If there is one player at the Barclays ATP World Tour Finals who does not flinch during the heat of battle, it is del Potro. Calm under fire? Del Potro practically invented the phrase. Much like Bjorn Borg, del Potro is wrapped in a cloak of simple but effective routines before and after each point. There is precious little chance for anyone to figure out what’s going on in his head. He is a man of few words – the silent but deadly type whose actions say much more.
“He is the silent but deadly type whose actions say much more”

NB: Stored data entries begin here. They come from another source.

(** C2.  After a resolve whose producer returned [v] has stored [v] under
    [k], a read of [k] under a positive TTL [t], at the store time or later
    but still within [t] of it, returns [v]; the second producer [fn'] is not
    run: the answer does not depend on it and the log of upstream calls is
    the one the first resolve left. *)
Theorem C2_put_then_get (k : string) (v : Val) (t : Z) (fn fn' : Eff Net Val)
    (d0 : option Z) (w : World) (n1 : Net) (t2 : Z) :
  fresh (cache w !! k) (now (net w)) (default CACHE_DURATION d0) = false ->
  fn (net w) = (Fulfilled v, n1) ->
  0 < t -> now n1 <= t2 -> t2 - now n1 < t ->
  let w1 := snd (getFromCache k fn d0 w) in
  cache w1 !! k = Some {| data := v; timestamp := now n1 |}
  /\ getFromCache k fn' (Some t) (at_time t2 w1) = (Fulfilled v, at_time t2 w1)
  /\ sent (net (at_time t2 w1)) = sent n1.
Proof.
  intros Hmiss Hfn Ht Hle Hlt w1. subst w1.
  rewrite (getFromCache_miss _ _ _ _ Hmiss). unfold after_miss. rewrite Hfn.
  simpl. split; [apply lookup_insert_eq|]. split; [|reflexivity].
  rewrite (getFromCache_hit _ _ _ _ {| data := v; timestamp := now n1 |});
    [reflexivity | simpl; apply lookup_insert_eq | simpl; lia].
Qed.

(** C3.  A stored entry whose age has reached the TTL is treated as absent:
    the read runs the producer, with the same outcome and the same effect on
    the outside as on a cache without the key, and a value it returns
    replaces the entry.  Nothing removes the stale entry before that: when
    the producer rejects, the entry is still in the map. *)
Theorem C3_stale_entry (k : string) (c : Entry) (t : Z) (fn : Eff Net Val) (w : World) :
  cache w !! k = Some c ->
  now (net w) - timestamp c >= t ->
  let absent := {| cache := delete k (cache w); net := net w |} in
  getFromCache k fn (Some t) w = after_miss k fn w
  /\ fst (getFromCache k fn (Some t) w) = fst (getFromCache k fn (Some t) absent)
  /\ net (snd (getFromCache k fn (Some t) w)) = net (snd (getFromCache k fn (Some t) absent))
  /\ (forall d n', fn (net w) = (Fulfilled d, n') ->
        cache (snd (getFromCache k fn (Some t) w))
        = <[k := {| data := d; timestamp := now n' |}]> (cache w))
  /\ (forall e n', fn (net w) = (Rejected e, n') ->
        cache (snd (getFromCache k fn (Some t) w)) = cache w
        /\ cache (snd (getFromCache k fn (Some t) w)) !! k = Some c).
Proof.
  intros Hc Hold absent.
  assert (Hw : fresh (cache w !! k) (now (net w)) (default CACHE_DURATION (Some t)) = false).
  { rewrite Hc. simpl. apply Z.ltb_ge. lia. }
  assert (Ha : fresh (cache absent !! k) (now (net absent))
                 (default CACHE_DURATION (Some t)) = false).
  { subst absent. simpl. rewrite lookup_delete_eq. reflexivity. }
  rewrite (getFromCache_miss _ _ _ _ Hw), (getFromCache_miss _ _ _ _ Ha).
  unfold after_miss. subst absent. simpl.
  destruct (fn (net w)) as [[d|e] n'] eqn:Hfn; simpl.
  - split; [reflexivity|]. split; [reflexivity|]. split; [reflexivity|].
    split; [intros ? ? [= <- <-]; reflexivity | intros ? ? [=]].
  - split; [reflexivity|]. split; [reflexivity|]. split; [reflexivity|].
    split; [intros ? ? [=] | intros ? ? _; auto].
Qed.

Everything about del Potro is big; big serve, big feet, big backhand and big forehand. Not since Fernando Gonzalez have we seen such a massive backswing on the forehand side. And the backhand is no mere push of the ball, either. The South American’s big game brought him the 2009 US Open title, when he defeated Roger Federer in the final. That was some night for del Potro and Argentina. Even before del Potro levelled at two sets apiece, all of Argentina was paralysed watching the match. Streets were empty, bars were packed and television sets were screamed at. It was so bad that del Potro’s former coach Marcelo Gomez had to escape the clubhouse for a quieter place to watch the match where he could concentrate on the fifth set. Del Potro’s incredible win led to celebrations usually reserved for winning the football World Cup.
For all the good memories, time does not stand still on the ATP World Tour. As they say, there is little time to celebrate and no time to cry. That was three years ago, and if you see him today in the locker room or in the players’ lounge you get the feeling that he is a man who does not live in the past. He wants to win big tournaments, such as the Barclays ATP World Tour Finals, and to move up the South African Airways ATP Rankings.
He’s friendly to all off the court, but once del Potro is in the arena, anyone is fair game. Just ask two legends of the game, Marat Safin and Andy Roddick. Del Potro was tasked with the difficult job of phasing both of them out of professional tennis, Safin in 2009 and Roddick this season. He did it with honour and respect, but anyone who watched those matches could almost see the cold blood pulsing through his veins. Though he admitted, in the press conference which followed his fourth-round victory over Roddick at the US Open, that it had been harder than expected.
“It was a really tough moment for me and for Roddick, also,” del Potro disclosed. “It was the last point of his life. I really enjoyed it in that way, but it wasn’t easy for me to play. I had to close the match with my serve. And Safin was one of my idols, and when you play these kind of matches, it’s completely different.”
One of the most memorable matches of del Potro’s 2012 season came in the semi-finals of the Olympics, when he lost a 19-17 final set to Federer; it was the longest three-setter of the modern era, taking almost four and a half hours. When you’ve just had your heart ripped out of your chest, how do you wake up the next morning and go back to work?
“Well, speaking a lot with my team, with my friends, family, with everybody,” said del Potro, and, refusing to feel sorry for himself, he beat Novak Djokovic in the bronze-medal match. “I think I’m the happiest person in the world at the moment. After being really sad a couple of days ago, it’s not easy to recover. But I had energy in my body, in my heart, and that helped me to play this big challenge. It is a gift for our country.”
The road ahead is not getting any easier. After Andy Murray’s victory at the US Open, the Big Three has indisputably become the Big Four. If Del Potro is going to make it a Big Five, then he will need to play his best.